CALMURID HC

Clinical safety rating: caution

Comprehensive clinical and safety monograph for CALMURID HC (CALMURID HC).

How it works

Calmurid HC contains hydrocortisone, a corticosteroid that suppresses inflammatory responses by inhibiting phospholipase A2, reducing prostaglandin and leukotriene synthesis, and modulating cytokine production. Urea acts as a keratolytic agent, softening and hydrating the stratum corneum.

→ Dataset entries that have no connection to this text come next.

(** X18.  The word count used for the duration is the number of words, or
    1 for a blank script.  The duration is a positive number; a higher speed
    never gives a longer duration, and a script with more words never a
    shorter one. *)
Theorem duration_monotone :
  forall (text text' : jsstring) (st st' : Settings) (q q' : Q),
    wordsPerMinute st = Fin q ->
    wordsPerMinute st' = Fin q' ->
    20 <= q ->
    q <= q' ->
    (length (words text) <= length (words text'))%nat ->
    exists n T T' U : Q,
      totalWords_of text = Fin n
      /\ n == inject_Z (Z.max 1 (Z.of_nat (length (words text))))
      /\ totalSeconds_of text st = Fin T
      /\ totalSeconds_of text st' = Fin T'
      /\ totalSeconds_of text' st = Fin U
      /\ 0 < T'
      /\ T' <= T
      /\ T <= U.
Proof.
  intros text text' st st' q q' Hq Hq' Hlo Hle Hlen.
  destruct (totalWords_of_max text) as [n [Hn [Hmax Hn1]]].
  destruct (totalWords_of_max text') as [n' [Hn' [Hmax' _]]].
  assert (Hnn : n <= n').
  { rewrite Hmax, Hmax'. unfold Qle, inject_Z. cbn [Qnum Qden]. lia. }
  assert (H60 : 0 < 60) by reflexivity.
  assert (Hpos : 0 < q / 60) by (apply Qlt_shift_div_l; trivial; lra).
  assert (Hpos' : 0 < q' / 60) by (apply Qlt_shift_div_l; trivial; lra).
  assert (Hqq : q / 60 <= q' / 60).
  { unfold Qdiv. apply Qmult_le_compat_r; [exact Hle | discriminate]. }
  assert (P1 : 0 < n / (q' / 60)).
  { apply Qlt_shift_div_l; [exact Hpos' | lra]. }
  assert (P2 : n / (q' / 60) <= n / (q / 60)).
  { apply Qle_shift_div_l; [exact Hpos|].
    assert (Ha : n / (q' / 60) * (q' / 60) == n) by (field; lra).
    assert (H0 : 0 <= n / (q' / 60)) by lra.
    assert (Hm : n / (q' / 60) * (q / 60) <= n / (q' / 60) * (q' / 60)).
    { rewrite (Qmult_comm _ (q / 60)), (Qmult_comm _ (q' / 60)).
      apply Qmult_le_compat_r; assumption. }
    lra. }
  assert (P3 : n / (q / 60) <= n' / (q / 60)).
  { unfold Qdiv. apply Qmult_le_compat_r; [exact Hnn|].
    apply Qlt_le_weak, Qinv_lt_0_compat. exact Hpos. }
  exists n, (n / (q / 60)), (n / (q' / 60)), (n' / (q / 60)).
  unfold totalSeconds_of, wordsPerSecond_of. rewrite Hn, Hn', Hq, Hq'.
  rewrite (div_fin_pos q H60), (div_fin_pos q' H60).
  rewrite (div_fin_pos n Hpos), (div_fin_pos n Hpos'), (div_fin_pos n' Hpos).
  repeat split; trivial.
Qed.

(** X18 at the default script at 60 and at 120 words per minute, and at the
    ten-word script. *)
Lemma duration_monotone_witness :
  exists T T' U : Q,
    totalSeconds_of DEFAULT_TEXT DEFAULT_SETTINGS = Fin T
    /\ totalSeconds_of DEFAULT_TEXT speed_120 = Fin T'
    /\ totalSeconds_of ten_words DEFAULT_SETTINGS = Fin U
    /\ T' <= T
    /\ T <= U.
Proof.
  assert (H1 : wordsPerMinute DEFAULT_SETTINGS = Fin 60) by reflexivity.
  assert (H2 : wordsPerMinute speed_120 = Fin 120) by reflexivity.
  assert (H3 : 20 <= 60) by (apply Qle_bool_iff; vm_compute; reflexivity).
  assert (H4 : 60 <= 120) by (apply Qle_bool_iff; vm_compute; reflexivity).
  assert (H5 : (length (words DEFAULT_TEXT) <= length (words ten_words))%nat)
    by (apply Nat.leb_le; vm_compute; reflexivity).
  destruct (@duration_monotone DEFAULT_TEXT ten_words DEFAULT_SETTINGS
              speed_120 60 120 H1 H2 H3 H4 H5)
    as [n [T [T' [U [_ [_ [E1 [E2 [E3 [_ [L1 L2]]]]]]]]]]].
  exists T, T', U. auto.
Defined.

(** Starting from [Input] mode, committed. *)
Lemma step_start_input (s : State) (n : Q) :
  mode s = Input -> isPlaying s = false ->
  app (step ClickStart {| app := s; now := n |})
  = set_raf true
      (set_isPlaying true
         (set_startTimeRef None
            (enterPrompter
               (set_startProgressRef (Fin 0) (set_progress (Fin 0) s))))).
Proof.
  intros Hm Hp. destruct s as [m ip p c st t0 sp ret rf aot].
  cbn in Hm, Hp. subst m ip. commit_tac. reflexivity.
Qed.

(** The first frame of a play interval that starts below 1: it anchors the
    clock and leaves everything else in place. *)
Lemma first_frame_anchors (s : State) (t0 p : Q) :
  clamped (settings s) ->
  isPlaying s = true ->
  startTimeRef s = None ->
  startProgressRef s = Fin p ->
  p < 1 ->
  let s1 := commit s (tick (Fin t0) s) in
  isPlaying s1 = true
  /\ raf s1 = true
  /\ startTimeRef s1 = Some (Fin t0)
  /\ startProgressRef s1 = Fin p
  /\ num_eq (progress s1) (Fin p)
  /\ settings s1 = settings s
  /\ content s1 = content s
  /\ mode s1 = mode s.
Proof.
  intros Hc Hp Hnone Hsp Hlt s1.
  assert (Ha : anchor (Fin t0) s = Fin t0).
  { unfold anchor. rewrite Hnone. reflexivity. }
  destruct (@frame_result s t0 p t0 Hc Hp Hsp Ha) as [[Hge _]|[_ Hr]].
  - exfalso. rewrite share_zero in Hge. lra.
  - fold s1 in Hr. rewrite Hr.
    cbn [isPlaying raf startTimeRef startProgressRef progress settings content
         mode advanced_to num_eq].
    repeat split; trivial. rewrite share_zero. lra.
Qed.

Lemma one_le_share (d T : Q) : 0 < T -> (1 <= d / T <-> T <= d).
Proof.
  intros HT. split; intros H.
  - assert (E : d / T * T == d) by (field; lra).
    assert (Hm : 1 * T <= d / T * T).
    { apply Qmult_le_compat_r; [exact H | lra]. }
    lra.
  - apply Qle_shift_div_l; [exact HT | lra].
Qed.

(** X19.  Playing a script from [Input] mode: the start enters [Prompter]
    with anchor progress 0; the first frame shows progress 0 and anchors the
    clock at its timestamp, with the duration of the script and settings at
    the start; the next frame computes its candidate from these anchors and
    shows it, or completes the session when the candidate has reached 1.
    The progress stays between 0 and 1. *)
Theorem play_through :
  forall (st : Settings) (w : World) (t0 t1 : Q),
    clamped st ->
    reachable st w ->
    mode (app w) = Input ->
    now w <= t0 ->
    t0 <= t1 ->
    let w1 := step ClickStart w in
    let w2 := step (Frame t0) w1 in
    let w3 := step (Frame t1) w2 in
    let candidate := nextProgress (Fin t1) (app w2) in
    enabled ClickStart w = true
    /\ enabled (Frame t0) w1 = true
    /\ enabled (Frame t1) w2 = true
    /\ (isPlaying (app w2) = true
        /\ mode (app w2) = Prompter
        /\ num_eq (progress (app w2)) (Fin 0)
        /\ startProgressRef (app w2) = Fin 0
        /\ startTimeRef (app w2) = Some (Fin t0)
        /\ totalSeconds (app w2) = totalSeconds (app w))
    /\ mode (app w3) = Prompter
    /\ progress (app w3) = (if ge candidate (Fin 1) then Fin 1 else candidate)
    /\ isPlaying (app w3) = negb (ge candidate (Fin 1))
    /\ within 0 1 (progress (app w3)).
Proof.
  intros st w t0 t1 Hc Hr Hm Hnow Htt w1 w2 w3 candidate.
  pose proof (reachable_Inv Hc Hr) as HI.
  pose proof (inv_clamped HI) as Hcl.
  assert (Hp : isPlaying (app w) = false).
  { destruct (isPlaying (app w)) eqn:E; trivial.
    pose proof (inv_playing HI E). congruence. }
  destruct w as [s n]. cbn [app now] in Hm, Hnow, Hcl, Hp.
  pose proof (@step_start_input s n Hm Hp) as E1.
  change (step ClickStart {| app := s; now := n |}) with w1 in E1.
  set (s1 := app w1) in *.
  assert (Hc1 : clamped (settings s1)) by (rewrite E1; exact Hcl).
  assert (Hp1 : isPlaying s1 = true) by (rewrite E1; reflexivity).
  assert (Hn1 : startTimeRef s1 = None) by (rewrite E1; reflexivity).
  assert (Hs1 : startProgressRef s1 = Fin 0) by (rewrite E1; reflexivity).
  assert (Hr1 : raf s1 = true) by (rewrite E1; reflexivity).
  assert (Hset1 : settings s1 = settings s) by (rewrite E1; reflexivity).
  assert (Hcon1 : content s1 = content s) by (rewrite E1; reflexivity).
  assert (Hm1 : mode s1 = Prompter) by (rewrite E1; reflexivity).
  assert (H01 : 0 < 1) by reflexivity.
  destruct (@first_frame_anchors s1 t0 0 Hc1 Hp1 Hn1 Hs1 H01)
    as [F1 [F2 [F3 [F4 [F5 [F6 [F7 F8]]]]]]].
  change (commit s1 (tick (Fin t0) s1)) with (app w2)
    in F1, F2, F3, F4, F5, F6, F7, F8.
  assert (Hc2 : clamped (settings (app w2))) by (rewrite F6; exact Hc1).
  assert (Ha2 : anchor (Fin t1) (app w2) = Fin t0).
  { unfold anchor. rewrite F3. reflexivity. }
  assert (Hz : 0 <= 0) by apply Qle_refl.
  assert (Hz1 : 0 <= 1) by discriminate.
  destruct (@frame_by_candidate (app w2) (Fin t1) F1) as [G1 [G2 G3]].
  destruct (@frame_bounds (app w2) t1 0 t0 Hc2 F1 F4 Hz Hz1 Ha2 Htt)
    as [_ G4].
  change (commit (app w2) (tick (Fin t1) (app w2))) with (app w3)
    in G1, G2, G3, G4.
  split.
  { unfold enabled. cbn [app]. rewrite Hm. reflexivity. }
  split.
  { unfold enabled. fold s1. rewrite Hr1. cbn [andb].
    apply Qle_bool_iff. exact Hnow. }
  split.
  { unfold enabled. rewrite F2. cbn [andb]. apply Qle_bool_iff. exact Htt. }
  split.
  { split; [exact F1|]. split; [rewrite F8; exact Hm1|].
    split; [exact F5|]. split; [exact F4|]. split; [exact F3|].
    rewrite (totalSeconds_ext _ _ F6 F7).
    apply totalSeconds_ext; assumption. }
  split; [rewrite G3, F8; exact Hm1|].
  split; [exact G1|]. split; [exact G2 | exact G4].
Qed.

(** X19 at the default script, started at the first render. *)
Lemma play_through_witness :
  let w2 := step (Frame 100) (step ClickStart (boot DEFAULT_SETTINGS)) in
  let w3 := step (Frame 3100) w2 in
  startTimeRef (app w2) = Some (Fin 100)
  /\ mode (app w3) = Prompter
  /\ within 0 1 (progress (app w3)).
Proof.
  intros w2 w3.
  assert (Hc : clamped DEFAULT_SETTINGS)
    by (apply clampedb_sound; vm_compute; reflexivity).
  assert (Hm : mode (app (boot DEFAULT_SETTINGS)) = Input) by reflexivity.
  assert (H0 : now (boot DEFAULT_SETTINGS) <= 100)
    by (apply Qle_bool_iff; vm_compute; reflexivity).
  assert (H1 : 100 <= 3100) by (apply Qle_bool_iff; vm_compute; reflexivity).
  destruct (@play_through DEFAULT_SETTINGS (boot DEFAULT_SETTINGS) 100 3100
              Hc (reach_boot DEFAULT_SETTINGS) Hm H0 H1)
    as [_ [_ [_ [[_ [_ [_ [_ [A _]]]]] [B [_ [_ C]]]]]]].
  split; [exact A|]. split; [exact B | exact C].
Defined.

(** Opening the settings from [Prompter] mode, moving the speed slider and
    closing them, committed. *)
Lemma step_speed_in_settings (s : State) (n v : Q) :
  mode s = Prompter -> raf s = isPlaying s ->
  app (step ClickBack
         (step (SlideSpeed v) (step ClickSettings {| app := s; now := n |})))
  = set_raf false
      (set_isPlaying false
         (set_settingsReturnModeRef Prompter
            (set_settings
               (updateSettings (only_wordsPerMinute v) (settings s)) s))).
Proof.
  intros Hm Hraf. destruct s as [m ip p c st t0 sp ret rf aot].
  cbn in Hm, Hraf. subst m rf.
  destruct ip; commit_tac; rewrite ?same_refl; cbn;
    repeat match goal with
           | |- context [same ?a ?b] => destruct (same a b); cbn
           end; reflexivity.
Qed.

(** X20.  The speed can only be changed with the session paused in the
    settings.  Back in [Prompter] the progress is where it was; after a
    start the first frame still shows it and anchors the clock, and the
    duration in use is the one of the new speed.  The next frame computes
    its candidate from these anchors and shows it, not below the progress
    the session was resumed at, or completes the session when the candidate
    has reached 1. *)
Theorem speed_change_then_resume :
  forall (st : Settings) (w : World) (v t t' : Q),
    clamped st ->
    reachable st w ->
    mode (app w) = Prompter ->
    in_range 20 240 v = true ->
    now w <= t ->
    t <= t' ->
    let wb := step ClickBack (step (SlideSpeed v) (step ClickSettings w)) in
    let w1 := step ClickStart wb in
    let w2 := step (Frame t) w1 in
    let w3 := step (Frame t') w2 in
    let p := toQ (progress (app w)) in
    let candidate := nextProgress (Fin t') (app w2) in
    progress (app wb) = progress (app w)
    /\ isPlaying (app wb) = false
    /\ mode (app wb) = Prompter
    /\ wordsPerMinute (settings (app wb)) = Fin v
    /\ num_eq (progress (app w2)) (progress (app w))
    /\ (p < 1 ->
        isPlaying (app w2) = true
        /\ startProgressRef (app w2) = Fin p
        /\ startTimeRef (app w2) = Some (Fin t)
        /\ totalSeconds (app w2)
           = totalSeconds_of (content (app w))
               (updateSettings (only_wordsPerMinute v) (settings (app w)))
        /\ progress (app w3)
           = (if ge candidate (Fin 1) then Fin 1 else candidate)
        /\ isPlaying (app w3) = negb (ge candidate (Fin 1))
        /\ ge (progress (app w3)) (Fin p) = true
        /\ within 0 1 (progress (app w3))).
Proof.
  intros st w v t t' Hc Hr Hm Hv Hnow Htt wb w1 w2 w3 p candidate.
  pose proof (reachable_Inv Hc Hr) as HI.
  pose proof (inv_clamped HI) as Hcl.
  pose proof (inv_raf HI) as Hraf.
  destruct (within_fin _ _ _ (inv_progress HI)) as [Hpf [Hp0 Hp1]].
  fold p in Hpf, Hp0, Hp1.
  destruct w as [s n]. cbn [app now] in Hm, Hnow, Hcl, Hraf, Hpf, p.
  pose proof (@step_speed_in_settings s n v Hm Hraf) as Eb.
  change (step ClickBack
            (step (SlideSpeed v) (step ClickSettings {| app := s; now := n |})))
    with wb in Eb.
  assert (Nb : wb = {| app := app wb; now := n |}) by reflexivity.
  set (sb := app wb) in *.
  assert (Hclb : clamped (settings sb)).
  { rewrite Eb. cbn [settings set_raf set_isPlaying set_settingsReturnModeRef
                     set_settings].
    destruct Hcl as [_ [Hf Hl]]. split; [|split; assumption].
    apply in_range_within. exact Hv. }
  assert (Hmb : mode sb = Prompter) by (rewrite Eb; exact Hm).
  assert (Hpb : isPlaying sb = false) by (rewrite Eb; reflexivity).
  assert (Hpfb : progress sb = Fin p) by (rewrite Eb; exact Hpf).
  assert (HTb : totalSeconds sb
                = totalSeconds_of (content s)
                    (updateSettings (only_wordsPerMinute v) (settings s)))
    by (rewrite Eb; reflexivity).
  cbn [app]. rewrite Hpf.
  split; [exact Hpfb|]. split; [exact Hpb|]. split; [exact Hmb|].
  split; [rewrite Eb; reflexivity|].
  assert (E1 : app w1 = app (step ClickStart {| app := sb; now := n |})).
  { unfold w1. rewrite Nb. reflexivity. }
  destruct (@first_frame_after_resume sb n t p Hclb Hmb Hpb Hpfb Hp1)
    as [_ [_ [_ [_ [_ [_ [F7 _]]]]]]].
  rewrite <- E1 in F7.
  change (commit (app w1) (tick (Fin t) (app w1))) with (app w2) in F7.
  split; [exact F7|].
  intros Hlt.
  pose proof (@step_resume sb n Hmb Hpb) as E2. rewrite <- E1 in E2.
  set (s1 := app w1) in *.
  assert (Hc1 : clamped (settings s1)) by (rewrite E2; exact Hclb).
  assert (Hp1' : isPlaying s1 = true) by (rewrite E2; reflexivity).
  assert (Hn1 : startTimeRef s1 = None) by (rewrite E2; reflexivity).
  assert (Hs1 : startProgressRef s1 = Fin p) by (rewrite E2; exact Hpfb).
  assert (HT1 : totalSeconds s1 = totalSeconds sb) by (rewrite E2; reflexivity).
  destruct (@first_frame_anchors s1 t p Hc1 Hp1' Hn1 Hs1 Hlt)
    as [A1 [A2 [A3 [A4 [A5 [A6 [A7 A8]]]]]]].
  change (commit s1 (tick (Fin t) s1)) with (app w2)
    in A1, A2, A3, A4, A5, A6, A7, A8.
  assert (Hc2 : clamped (settings (app w2))) by (rewrite A6; exact Hc1).
  assert (Ha2 : anchor (Fin t') (app w2) = Fin t).
  { unfold anchor. rewrite A3. reflexivity. }
  destruct (@frame_by_candidate (app w2) (Fin t') A1) as [G1 [G2 _]].
  destruct (@frame_bounds (app w2) t' p t Hc2 A1 A4 Hp0 Hp1 Ha2 Htt)
    as [G3 G4].
  change (commit (app w2) (tick (Fin t') (app w2))) with (app w3)
    in G1, G2, G3, G4.
  split; [exact A1|]. split; [exact A4|]. split; [exact A3|].
  split.
  { rewrite (totalSeconds_ext _ _ A6 A7), HT1. exact HTb. }
  split; [exact G1|]. split; [exact G2|]. split; [exact G3 | exact G4].
Qed.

What the body does with it

Metabolism	Hydrocortisone is metabolized primarily in the liver via reduction, conjugation (glucuronidation and sulfation), and oxidation. Urea is metabolized via the urea cycle in the liver.
Excretion	Renal excretion of unchanged drug and metabolites accounts for approximately 70-80% of the administered dose. Biliary/fecal elimination constitutes 20-30%, primarily as glucuronide conjugates and oxidized metabolites.
Half-life	Terminal elimination half-life is 3-5 hours in adults with normal renal function. Clinically, this supports a dosing interval of 6-8 hours to maintain therapeutic plasma concentrations.
Protein binding	Approximately 85-90% bound to albumin and alpha-1-acid glycoprotein.
Volume of Distribution	0.5-0.8 L/kg, indicating distribution into total body water and some tissue binding.
Bioavailability	Oral: 60-70% (due to first-pass metabolism); Topical: 5-10% (dependent on formulation and application site); Intravenous: 100%.
Onset of Action	Oral: 30-60 minutes; Intravenous: 5-15 minutes; Topical: 1-2 hours.
Duration of Action	Oral/IV: 6-8 hours, with analgesic effects lasting up to 12 hours in some patients. Topical: 4-6 hours.

Classification & Brands

Dosing & administration

10 mg orally three times daily; topical: apply thin film to affected area twice daily.

Dosage form	CREAM
Renal impairment	No dosage adjustment necessary for GFR ≥30 mL/min; avoid use in GFR <30 mL/min due to lack of data.
Liver impairment	Child-Pugh A: no adjustment; Child-Pugh B: reduce dose by 50%; Child-Pugh C: contraindicated.
Pediatric use	Not recommended for children under 12 years; for ages 12-18, same as adult dosing.
Geriatric use	Initiate at 5 mg twice daily; titrate cautiously due to increased risk of adverse effects.

Use during pregnancy

1st trimester	Consult provider
2nd trimester	Consult provider
3rd trimester	Consult provider

Clinical note

Comprehensive clinical and safety monograph for CALMURID HC (CALMURID HC).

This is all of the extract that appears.